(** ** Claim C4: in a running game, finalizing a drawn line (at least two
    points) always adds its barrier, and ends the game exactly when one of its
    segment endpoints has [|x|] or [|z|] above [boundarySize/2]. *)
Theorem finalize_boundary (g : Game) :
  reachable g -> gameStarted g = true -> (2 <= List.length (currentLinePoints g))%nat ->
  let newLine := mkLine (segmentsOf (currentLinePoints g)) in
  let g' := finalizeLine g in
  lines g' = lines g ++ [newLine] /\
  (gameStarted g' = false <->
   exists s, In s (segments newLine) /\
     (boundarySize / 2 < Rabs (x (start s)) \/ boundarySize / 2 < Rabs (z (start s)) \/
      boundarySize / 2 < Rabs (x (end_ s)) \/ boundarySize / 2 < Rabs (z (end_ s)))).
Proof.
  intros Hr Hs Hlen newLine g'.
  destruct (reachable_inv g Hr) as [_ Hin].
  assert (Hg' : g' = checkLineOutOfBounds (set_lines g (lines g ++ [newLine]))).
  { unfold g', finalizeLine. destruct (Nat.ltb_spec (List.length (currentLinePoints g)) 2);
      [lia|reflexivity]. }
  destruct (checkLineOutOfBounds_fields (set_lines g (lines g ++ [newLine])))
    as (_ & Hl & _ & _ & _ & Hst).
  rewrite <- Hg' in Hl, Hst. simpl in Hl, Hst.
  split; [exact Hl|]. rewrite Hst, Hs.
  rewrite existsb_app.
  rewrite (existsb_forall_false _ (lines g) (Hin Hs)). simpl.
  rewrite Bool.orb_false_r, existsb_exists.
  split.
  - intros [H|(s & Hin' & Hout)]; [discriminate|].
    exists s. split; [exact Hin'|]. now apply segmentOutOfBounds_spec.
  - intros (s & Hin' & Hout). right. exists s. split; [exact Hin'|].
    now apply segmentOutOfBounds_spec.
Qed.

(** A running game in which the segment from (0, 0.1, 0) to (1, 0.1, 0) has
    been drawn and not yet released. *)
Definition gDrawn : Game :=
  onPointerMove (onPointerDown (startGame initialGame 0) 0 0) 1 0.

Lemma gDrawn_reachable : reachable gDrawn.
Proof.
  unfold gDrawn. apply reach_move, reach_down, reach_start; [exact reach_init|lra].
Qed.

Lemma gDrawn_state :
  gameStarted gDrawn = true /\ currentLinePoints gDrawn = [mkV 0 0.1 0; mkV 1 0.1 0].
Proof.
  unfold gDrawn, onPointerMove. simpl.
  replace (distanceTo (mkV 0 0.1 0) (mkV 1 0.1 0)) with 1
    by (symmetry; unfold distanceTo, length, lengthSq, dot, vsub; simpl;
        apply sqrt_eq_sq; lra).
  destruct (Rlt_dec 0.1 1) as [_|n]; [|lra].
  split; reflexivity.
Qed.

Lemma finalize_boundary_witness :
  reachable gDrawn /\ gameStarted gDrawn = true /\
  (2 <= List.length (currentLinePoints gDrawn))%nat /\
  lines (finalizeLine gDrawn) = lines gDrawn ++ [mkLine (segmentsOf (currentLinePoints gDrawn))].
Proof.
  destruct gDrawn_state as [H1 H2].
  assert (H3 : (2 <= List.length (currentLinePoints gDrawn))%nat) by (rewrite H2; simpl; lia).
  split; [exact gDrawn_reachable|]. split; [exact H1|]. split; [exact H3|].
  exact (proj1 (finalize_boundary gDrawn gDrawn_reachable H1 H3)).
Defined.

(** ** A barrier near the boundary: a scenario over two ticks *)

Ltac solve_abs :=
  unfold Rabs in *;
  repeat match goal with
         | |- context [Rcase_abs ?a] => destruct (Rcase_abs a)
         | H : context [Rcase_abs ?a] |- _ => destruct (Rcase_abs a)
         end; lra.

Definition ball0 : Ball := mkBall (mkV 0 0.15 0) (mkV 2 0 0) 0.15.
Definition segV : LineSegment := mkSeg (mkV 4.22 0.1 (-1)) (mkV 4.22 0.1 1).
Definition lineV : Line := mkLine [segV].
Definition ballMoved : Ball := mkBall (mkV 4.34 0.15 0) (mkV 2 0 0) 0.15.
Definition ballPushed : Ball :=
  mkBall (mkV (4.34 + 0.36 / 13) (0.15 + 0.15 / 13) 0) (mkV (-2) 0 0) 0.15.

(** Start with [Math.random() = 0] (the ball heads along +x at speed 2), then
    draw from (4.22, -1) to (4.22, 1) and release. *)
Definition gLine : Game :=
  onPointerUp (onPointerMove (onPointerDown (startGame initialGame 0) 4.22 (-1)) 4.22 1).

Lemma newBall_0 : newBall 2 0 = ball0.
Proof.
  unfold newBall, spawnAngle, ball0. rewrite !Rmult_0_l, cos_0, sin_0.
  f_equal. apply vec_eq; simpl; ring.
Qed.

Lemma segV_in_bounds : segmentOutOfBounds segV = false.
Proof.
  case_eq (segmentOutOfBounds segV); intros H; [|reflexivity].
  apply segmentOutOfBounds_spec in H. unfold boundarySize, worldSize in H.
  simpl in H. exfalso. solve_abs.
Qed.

==============================

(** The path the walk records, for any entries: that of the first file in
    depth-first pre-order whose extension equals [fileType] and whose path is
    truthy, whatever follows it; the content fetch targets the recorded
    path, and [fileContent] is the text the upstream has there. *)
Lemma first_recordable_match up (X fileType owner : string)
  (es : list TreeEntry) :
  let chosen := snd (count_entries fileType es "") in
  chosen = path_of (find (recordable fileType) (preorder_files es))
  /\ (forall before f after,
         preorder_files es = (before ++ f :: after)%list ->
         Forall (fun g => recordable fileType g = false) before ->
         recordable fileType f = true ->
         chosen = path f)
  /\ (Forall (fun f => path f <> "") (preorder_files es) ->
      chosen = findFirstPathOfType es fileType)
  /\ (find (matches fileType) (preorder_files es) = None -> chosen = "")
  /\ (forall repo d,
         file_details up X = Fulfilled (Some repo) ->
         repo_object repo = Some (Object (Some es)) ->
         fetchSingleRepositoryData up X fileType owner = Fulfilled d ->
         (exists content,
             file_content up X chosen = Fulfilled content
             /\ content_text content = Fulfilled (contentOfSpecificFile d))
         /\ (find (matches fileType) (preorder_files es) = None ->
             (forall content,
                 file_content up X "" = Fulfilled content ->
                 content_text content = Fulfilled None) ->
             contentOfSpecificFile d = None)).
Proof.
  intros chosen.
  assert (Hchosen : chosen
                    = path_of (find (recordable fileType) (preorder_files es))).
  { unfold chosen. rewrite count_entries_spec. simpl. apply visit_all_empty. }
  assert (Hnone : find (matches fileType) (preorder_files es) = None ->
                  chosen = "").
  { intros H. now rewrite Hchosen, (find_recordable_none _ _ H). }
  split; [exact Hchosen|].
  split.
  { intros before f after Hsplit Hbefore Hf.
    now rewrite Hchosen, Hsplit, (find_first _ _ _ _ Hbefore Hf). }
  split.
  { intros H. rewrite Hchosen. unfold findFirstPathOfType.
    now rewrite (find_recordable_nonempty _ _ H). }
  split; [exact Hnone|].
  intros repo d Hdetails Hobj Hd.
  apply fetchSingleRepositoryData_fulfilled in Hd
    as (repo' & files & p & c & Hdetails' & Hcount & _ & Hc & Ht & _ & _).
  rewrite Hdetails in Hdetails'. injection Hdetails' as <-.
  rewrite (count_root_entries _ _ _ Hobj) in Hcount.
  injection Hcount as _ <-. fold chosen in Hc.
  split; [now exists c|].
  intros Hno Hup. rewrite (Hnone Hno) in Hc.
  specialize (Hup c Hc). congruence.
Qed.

==============================

◆ **Exercise objective**
Would you please return all lines of the data that include the word "context"?

◆ **Solution for this exercise**
         | |- context [Rcase_abs ?a] => destruct (Rcase_abs a)
         | H : context [Rcase_abs ?a] |- _ => destruct (Rcase_abs a)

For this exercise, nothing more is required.